Give back only the lines in the records below from the one with "[ALandAllocatorItem]) that the" to the one with "mParent : ALandAllocatorItem;", both inclusive, word for word.

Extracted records
──────────

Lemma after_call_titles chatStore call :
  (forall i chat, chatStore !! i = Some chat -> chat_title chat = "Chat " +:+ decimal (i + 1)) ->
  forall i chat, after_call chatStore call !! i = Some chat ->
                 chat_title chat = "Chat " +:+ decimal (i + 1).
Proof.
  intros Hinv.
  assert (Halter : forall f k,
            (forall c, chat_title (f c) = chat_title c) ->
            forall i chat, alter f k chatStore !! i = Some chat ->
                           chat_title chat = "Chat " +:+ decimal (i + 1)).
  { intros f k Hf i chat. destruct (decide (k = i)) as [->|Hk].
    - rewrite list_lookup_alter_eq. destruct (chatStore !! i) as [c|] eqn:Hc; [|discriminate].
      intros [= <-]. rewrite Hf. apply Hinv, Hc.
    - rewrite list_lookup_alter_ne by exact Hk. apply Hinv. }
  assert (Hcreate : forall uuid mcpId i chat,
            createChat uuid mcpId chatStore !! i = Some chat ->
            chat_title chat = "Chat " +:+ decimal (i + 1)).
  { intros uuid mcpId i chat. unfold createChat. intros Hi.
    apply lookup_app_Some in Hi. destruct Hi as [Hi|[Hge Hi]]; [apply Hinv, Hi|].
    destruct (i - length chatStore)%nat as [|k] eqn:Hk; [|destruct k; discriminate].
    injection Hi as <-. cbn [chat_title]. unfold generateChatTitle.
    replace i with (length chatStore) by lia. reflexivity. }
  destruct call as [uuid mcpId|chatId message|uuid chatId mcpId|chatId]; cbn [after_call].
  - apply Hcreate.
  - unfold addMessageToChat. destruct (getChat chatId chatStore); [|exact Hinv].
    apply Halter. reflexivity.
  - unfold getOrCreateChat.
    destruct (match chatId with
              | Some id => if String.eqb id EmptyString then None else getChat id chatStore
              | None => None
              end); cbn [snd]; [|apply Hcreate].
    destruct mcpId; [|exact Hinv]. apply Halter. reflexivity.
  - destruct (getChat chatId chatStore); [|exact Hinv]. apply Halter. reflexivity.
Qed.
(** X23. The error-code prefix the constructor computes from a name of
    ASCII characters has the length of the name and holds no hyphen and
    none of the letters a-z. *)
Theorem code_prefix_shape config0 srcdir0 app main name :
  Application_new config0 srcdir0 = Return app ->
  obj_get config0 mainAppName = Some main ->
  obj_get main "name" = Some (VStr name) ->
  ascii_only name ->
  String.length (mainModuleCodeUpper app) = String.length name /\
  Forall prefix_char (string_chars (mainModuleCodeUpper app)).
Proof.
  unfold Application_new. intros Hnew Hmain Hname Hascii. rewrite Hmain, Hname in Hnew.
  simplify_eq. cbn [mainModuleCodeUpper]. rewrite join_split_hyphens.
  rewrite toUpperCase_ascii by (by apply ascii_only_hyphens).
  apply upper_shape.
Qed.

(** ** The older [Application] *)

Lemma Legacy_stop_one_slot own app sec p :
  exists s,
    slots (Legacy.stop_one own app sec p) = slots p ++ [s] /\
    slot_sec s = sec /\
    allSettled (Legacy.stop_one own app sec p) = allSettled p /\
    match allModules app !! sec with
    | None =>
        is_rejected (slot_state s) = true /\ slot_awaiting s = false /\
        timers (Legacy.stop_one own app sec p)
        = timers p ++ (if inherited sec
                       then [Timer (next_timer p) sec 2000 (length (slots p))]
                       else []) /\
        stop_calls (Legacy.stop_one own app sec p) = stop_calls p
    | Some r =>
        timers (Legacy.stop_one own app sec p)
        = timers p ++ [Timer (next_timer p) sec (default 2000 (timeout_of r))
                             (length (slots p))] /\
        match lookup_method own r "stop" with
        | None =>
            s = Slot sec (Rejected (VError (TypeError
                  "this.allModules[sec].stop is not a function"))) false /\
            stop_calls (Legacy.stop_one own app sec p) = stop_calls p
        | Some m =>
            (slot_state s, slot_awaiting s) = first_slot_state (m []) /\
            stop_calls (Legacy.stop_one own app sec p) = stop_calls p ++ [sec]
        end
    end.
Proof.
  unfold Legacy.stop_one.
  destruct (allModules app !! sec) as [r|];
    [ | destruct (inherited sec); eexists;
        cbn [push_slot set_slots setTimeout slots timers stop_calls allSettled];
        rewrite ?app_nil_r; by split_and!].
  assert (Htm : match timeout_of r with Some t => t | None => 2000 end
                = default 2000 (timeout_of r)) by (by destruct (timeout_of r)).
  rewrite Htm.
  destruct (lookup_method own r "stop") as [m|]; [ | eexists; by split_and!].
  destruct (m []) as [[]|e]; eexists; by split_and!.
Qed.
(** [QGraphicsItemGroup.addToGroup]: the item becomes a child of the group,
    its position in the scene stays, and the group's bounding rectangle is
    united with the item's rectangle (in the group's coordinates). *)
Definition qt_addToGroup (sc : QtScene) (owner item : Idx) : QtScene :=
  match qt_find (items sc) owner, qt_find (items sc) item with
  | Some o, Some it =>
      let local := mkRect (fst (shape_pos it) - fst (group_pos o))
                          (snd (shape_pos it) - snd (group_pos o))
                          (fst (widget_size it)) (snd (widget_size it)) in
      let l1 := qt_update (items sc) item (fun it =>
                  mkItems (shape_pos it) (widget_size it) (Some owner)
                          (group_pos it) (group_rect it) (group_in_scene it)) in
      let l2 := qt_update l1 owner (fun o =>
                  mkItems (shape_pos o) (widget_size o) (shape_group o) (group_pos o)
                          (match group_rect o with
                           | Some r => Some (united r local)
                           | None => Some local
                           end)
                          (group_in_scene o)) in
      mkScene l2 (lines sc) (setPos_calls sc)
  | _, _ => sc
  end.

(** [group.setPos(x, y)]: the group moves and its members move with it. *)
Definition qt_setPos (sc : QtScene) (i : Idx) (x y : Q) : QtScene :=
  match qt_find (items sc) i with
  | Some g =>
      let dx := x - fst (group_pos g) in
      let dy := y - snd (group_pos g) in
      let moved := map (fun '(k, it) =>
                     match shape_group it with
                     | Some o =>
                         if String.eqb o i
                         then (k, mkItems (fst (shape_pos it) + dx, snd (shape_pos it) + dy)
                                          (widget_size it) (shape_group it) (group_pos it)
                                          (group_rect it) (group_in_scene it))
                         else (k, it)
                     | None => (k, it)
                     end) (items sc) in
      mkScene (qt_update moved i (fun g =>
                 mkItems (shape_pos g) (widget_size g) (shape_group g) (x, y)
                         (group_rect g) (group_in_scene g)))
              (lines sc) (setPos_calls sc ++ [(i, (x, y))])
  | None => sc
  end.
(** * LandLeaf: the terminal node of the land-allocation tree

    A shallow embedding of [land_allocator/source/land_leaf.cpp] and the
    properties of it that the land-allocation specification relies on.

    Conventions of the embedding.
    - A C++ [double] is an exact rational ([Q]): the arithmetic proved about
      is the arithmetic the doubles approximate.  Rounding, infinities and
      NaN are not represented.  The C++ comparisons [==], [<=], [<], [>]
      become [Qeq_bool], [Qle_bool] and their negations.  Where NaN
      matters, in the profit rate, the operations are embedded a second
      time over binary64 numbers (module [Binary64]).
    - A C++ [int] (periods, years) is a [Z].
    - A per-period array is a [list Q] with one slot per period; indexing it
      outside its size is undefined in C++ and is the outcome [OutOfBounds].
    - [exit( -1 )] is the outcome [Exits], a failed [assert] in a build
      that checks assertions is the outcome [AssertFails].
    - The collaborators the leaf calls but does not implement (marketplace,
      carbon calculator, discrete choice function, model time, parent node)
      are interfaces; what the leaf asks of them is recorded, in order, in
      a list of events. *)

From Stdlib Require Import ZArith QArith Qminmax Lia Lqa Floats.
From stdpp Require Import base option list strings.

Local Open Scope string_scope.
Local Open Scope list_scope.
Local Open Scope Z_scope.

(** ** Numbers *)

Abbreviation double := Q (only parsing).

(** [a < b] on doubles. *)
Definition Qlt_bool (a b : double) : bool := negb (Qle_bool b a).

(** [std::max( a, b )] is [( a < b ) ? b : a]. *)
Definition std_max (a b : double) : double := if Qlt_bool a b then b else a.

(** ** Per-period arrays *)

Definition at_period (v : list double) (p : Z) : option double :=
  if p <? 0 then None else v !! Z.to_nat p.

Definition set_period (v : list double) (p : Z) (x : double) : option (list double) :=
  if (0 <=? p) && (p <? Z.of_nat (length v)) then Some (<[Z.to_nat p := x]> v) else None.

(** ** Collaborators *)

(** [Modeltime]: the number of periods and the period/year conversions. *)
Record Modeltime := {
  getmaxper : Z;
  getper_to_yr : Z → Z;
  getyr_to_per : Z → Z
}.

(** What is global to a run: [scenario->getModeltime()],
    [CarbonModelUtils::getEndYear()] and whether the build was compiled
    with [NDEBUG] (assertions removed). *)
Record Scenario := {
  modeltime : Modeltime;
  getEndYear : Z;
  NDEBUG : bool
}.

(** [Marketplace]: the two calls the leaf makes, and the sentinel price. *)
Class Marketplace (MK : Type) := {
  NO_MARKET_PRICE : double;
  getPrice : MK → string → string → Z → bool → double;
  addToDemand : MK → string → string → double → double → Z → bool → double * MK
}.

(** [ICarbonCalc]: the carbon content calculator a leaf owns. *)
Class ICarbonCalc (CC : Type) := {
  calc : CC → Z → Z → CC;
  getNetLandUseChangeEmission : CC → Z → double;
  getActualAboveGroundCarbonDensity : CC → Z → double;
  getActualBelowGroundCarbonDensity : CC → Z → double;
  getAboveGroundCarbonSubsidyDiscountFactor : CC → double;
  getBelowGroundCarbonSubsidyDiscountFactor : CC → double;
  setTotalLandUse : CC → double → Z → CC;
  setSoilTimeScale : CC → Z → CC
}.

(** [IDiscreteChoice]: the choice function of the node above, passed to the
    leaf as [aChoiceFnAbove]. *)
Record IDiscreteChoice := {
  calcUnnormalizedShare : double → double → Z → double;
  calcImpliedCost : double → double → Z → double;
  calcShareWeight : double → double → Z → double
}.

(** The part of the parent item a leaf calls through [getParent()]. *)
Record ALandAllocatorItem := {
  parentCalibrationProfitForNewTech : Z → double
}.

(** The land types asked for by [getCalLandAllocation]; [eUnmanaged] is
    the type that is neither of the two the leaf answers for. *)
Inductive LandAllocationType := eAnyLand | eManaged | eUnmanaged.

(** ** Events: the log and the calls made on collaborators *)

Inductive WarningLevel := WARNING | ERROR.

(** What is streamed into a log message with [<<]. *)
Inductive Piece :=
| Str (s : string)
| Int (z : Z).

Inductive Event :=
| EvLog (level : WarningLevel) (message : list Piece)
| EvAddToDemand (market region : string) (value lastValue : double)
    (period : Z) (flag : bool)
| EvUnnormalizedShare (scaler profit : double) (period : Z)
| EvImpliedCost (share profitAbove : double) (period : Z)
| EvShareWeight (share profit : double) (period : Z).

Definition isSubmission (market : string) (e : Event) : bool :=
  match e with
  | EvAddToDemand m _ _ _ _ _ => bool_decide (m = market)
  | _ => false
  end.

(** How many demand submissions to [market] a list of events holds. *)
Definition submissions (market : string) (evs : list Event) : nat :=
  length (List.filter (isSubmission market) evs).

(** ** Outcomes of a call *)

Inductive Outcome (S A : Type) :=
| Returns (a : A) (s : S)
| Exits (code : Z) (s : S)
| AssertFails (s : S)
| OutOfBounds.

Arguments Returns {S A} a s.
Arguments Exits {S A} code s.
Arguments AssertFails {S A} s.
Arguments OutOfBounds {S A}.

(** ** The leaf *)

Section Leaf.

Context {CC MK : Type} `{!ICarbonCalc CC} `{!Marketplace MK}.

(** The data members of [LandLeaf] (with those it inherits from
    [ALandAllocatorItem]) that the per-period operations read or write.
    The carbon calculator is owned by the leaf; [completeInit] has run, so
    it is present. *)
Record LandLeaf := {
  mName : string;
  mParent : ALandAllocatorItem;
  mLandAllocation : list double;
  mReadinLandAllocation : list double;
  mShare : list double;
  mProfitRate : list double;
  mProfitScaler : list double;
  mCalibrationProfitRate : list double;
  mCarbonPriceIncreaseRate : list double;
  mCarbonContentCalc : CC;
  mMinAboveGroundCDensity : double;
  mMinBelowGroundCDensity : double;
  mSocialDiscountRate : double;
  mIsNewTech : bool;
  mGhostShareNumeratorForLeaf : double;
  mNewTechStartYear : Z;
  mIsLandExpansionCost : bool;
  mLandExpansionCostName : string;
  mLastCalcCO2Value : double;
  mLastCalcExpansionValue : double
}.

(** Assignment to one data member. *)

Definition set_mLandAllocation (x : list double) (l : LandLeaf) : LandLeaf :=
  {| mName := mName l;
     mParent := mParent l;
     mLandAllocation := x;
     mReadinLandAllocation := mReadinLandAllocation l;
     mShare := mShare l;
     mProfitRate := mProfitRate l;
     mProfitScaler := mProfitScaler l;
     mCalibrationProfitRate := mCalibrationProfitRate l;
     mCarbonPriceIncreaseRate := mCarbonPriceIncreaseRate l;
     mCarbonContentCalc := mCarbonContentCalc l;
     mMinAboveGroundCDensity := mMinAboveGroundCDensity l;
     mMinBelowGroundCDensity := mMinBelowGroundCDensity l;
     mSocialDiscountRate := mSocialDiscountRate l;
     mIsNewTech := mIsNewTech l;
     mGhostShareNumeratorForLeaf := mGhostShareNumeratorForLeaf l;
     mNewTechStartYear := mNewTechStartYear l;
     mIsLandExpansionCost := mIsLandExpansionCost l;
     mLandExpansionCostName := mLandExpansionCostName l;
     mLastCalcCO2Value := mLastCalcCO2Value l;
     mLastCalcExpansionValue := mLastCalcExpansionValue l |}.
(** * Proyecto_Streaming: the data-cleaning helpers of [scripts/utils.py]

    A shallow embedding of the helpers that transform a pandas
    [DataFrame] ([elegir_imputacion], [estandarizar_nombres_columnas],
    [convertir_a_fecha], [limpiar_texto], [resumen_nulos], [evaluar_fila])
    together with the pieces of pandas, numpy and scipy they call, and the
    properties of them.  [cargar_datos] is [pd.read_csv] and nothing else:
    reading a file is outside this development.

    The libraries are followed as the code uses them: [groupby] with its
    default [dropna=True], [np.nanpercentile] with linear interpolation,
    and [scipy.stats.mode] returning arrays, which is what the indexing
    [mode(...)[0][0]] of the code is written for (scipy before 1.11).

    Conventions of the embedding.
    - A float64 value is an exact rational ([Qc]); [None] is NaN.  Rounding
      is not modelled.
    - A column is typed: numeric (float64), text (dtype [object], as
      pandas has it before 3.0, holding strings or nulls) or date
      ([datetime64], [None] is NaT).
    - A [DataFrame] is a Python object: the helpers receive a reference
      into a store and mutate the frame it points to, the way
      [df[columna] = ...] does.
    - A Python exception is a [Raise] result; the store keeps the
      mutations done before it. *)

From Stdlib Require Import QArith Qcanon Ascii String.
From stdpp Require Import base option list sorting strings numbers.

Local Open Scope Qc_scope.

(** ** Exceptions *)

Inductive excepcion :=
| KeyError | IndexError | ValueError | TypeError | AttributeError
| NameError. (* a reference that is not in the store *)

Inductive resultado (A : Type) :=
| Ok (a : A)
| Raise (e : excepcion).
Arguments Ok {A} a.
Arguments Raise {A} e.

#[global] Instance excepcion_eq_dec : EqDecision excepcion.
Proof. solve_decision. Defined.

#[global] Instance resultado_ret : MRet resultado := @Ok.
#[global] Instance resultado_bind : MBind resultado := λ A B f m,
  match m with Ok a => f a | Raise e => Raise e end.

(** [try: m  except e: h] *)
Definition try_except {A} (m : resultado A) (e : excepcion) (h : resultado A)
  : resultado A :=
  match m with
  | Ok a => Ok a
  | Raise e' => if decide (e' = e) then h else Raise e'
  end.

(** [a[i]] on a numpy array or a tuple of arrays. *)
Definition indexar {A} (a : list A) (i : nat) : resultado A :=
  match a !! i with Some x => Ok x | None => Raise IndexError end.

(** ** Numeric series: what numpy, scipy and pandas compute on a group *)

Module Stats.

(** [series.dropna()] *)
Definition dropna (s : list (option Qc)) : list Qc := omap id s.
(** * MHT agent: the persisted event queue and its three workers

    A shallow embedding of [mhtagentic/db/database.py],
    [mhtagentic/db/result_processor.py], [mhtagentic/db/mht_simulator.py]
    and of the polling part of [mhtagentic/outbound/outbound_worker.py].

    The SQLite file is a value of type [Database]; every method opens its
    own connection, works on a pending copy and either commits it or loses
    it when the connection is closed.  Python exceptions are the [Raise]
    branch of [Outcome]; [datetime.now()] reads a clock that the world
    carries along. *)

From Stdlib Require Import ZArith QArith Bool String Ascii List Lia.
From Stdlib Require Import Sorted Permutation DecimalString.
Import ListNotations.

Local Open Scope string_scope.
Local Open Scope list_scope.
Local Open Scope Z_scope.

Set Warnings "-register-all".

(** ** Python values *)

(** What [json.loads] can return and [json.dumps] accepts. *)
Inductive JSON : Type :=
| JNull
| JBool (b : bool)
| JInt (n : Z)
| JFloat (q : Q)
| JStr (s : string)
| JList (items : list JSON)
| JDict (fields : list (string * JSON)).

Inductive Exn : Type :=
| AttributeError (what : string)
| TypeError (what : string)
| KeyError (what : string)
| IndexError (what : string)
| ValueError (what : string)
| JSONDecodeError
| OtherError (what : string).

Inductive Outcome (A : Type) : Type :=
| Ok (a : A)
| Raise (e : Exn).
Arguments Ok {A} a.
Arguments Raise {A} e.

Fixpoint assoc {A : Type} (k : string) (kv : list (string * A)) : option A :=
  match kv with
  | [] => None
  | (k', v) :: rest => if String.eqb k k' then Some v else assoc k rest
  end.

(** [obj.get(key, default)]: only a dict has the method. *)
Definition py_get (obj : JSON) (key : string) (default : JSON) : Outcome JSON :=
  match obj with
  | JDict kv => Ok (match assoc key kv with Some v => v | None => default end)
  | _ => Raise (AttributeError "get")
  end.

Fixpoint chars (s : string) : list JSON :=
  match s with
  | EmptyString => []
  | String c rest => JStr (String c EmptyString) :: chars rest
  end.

──────────

**Result of the task**
    [ALandAllocatorItem]) that the per-period operations read or write.
    The carbon calculator is owned by the leaf; [completeInit] has run, so
    it is present. *)
Record LandLeaf := {
  mName : string;
  mParent : ALandAllocatorItem;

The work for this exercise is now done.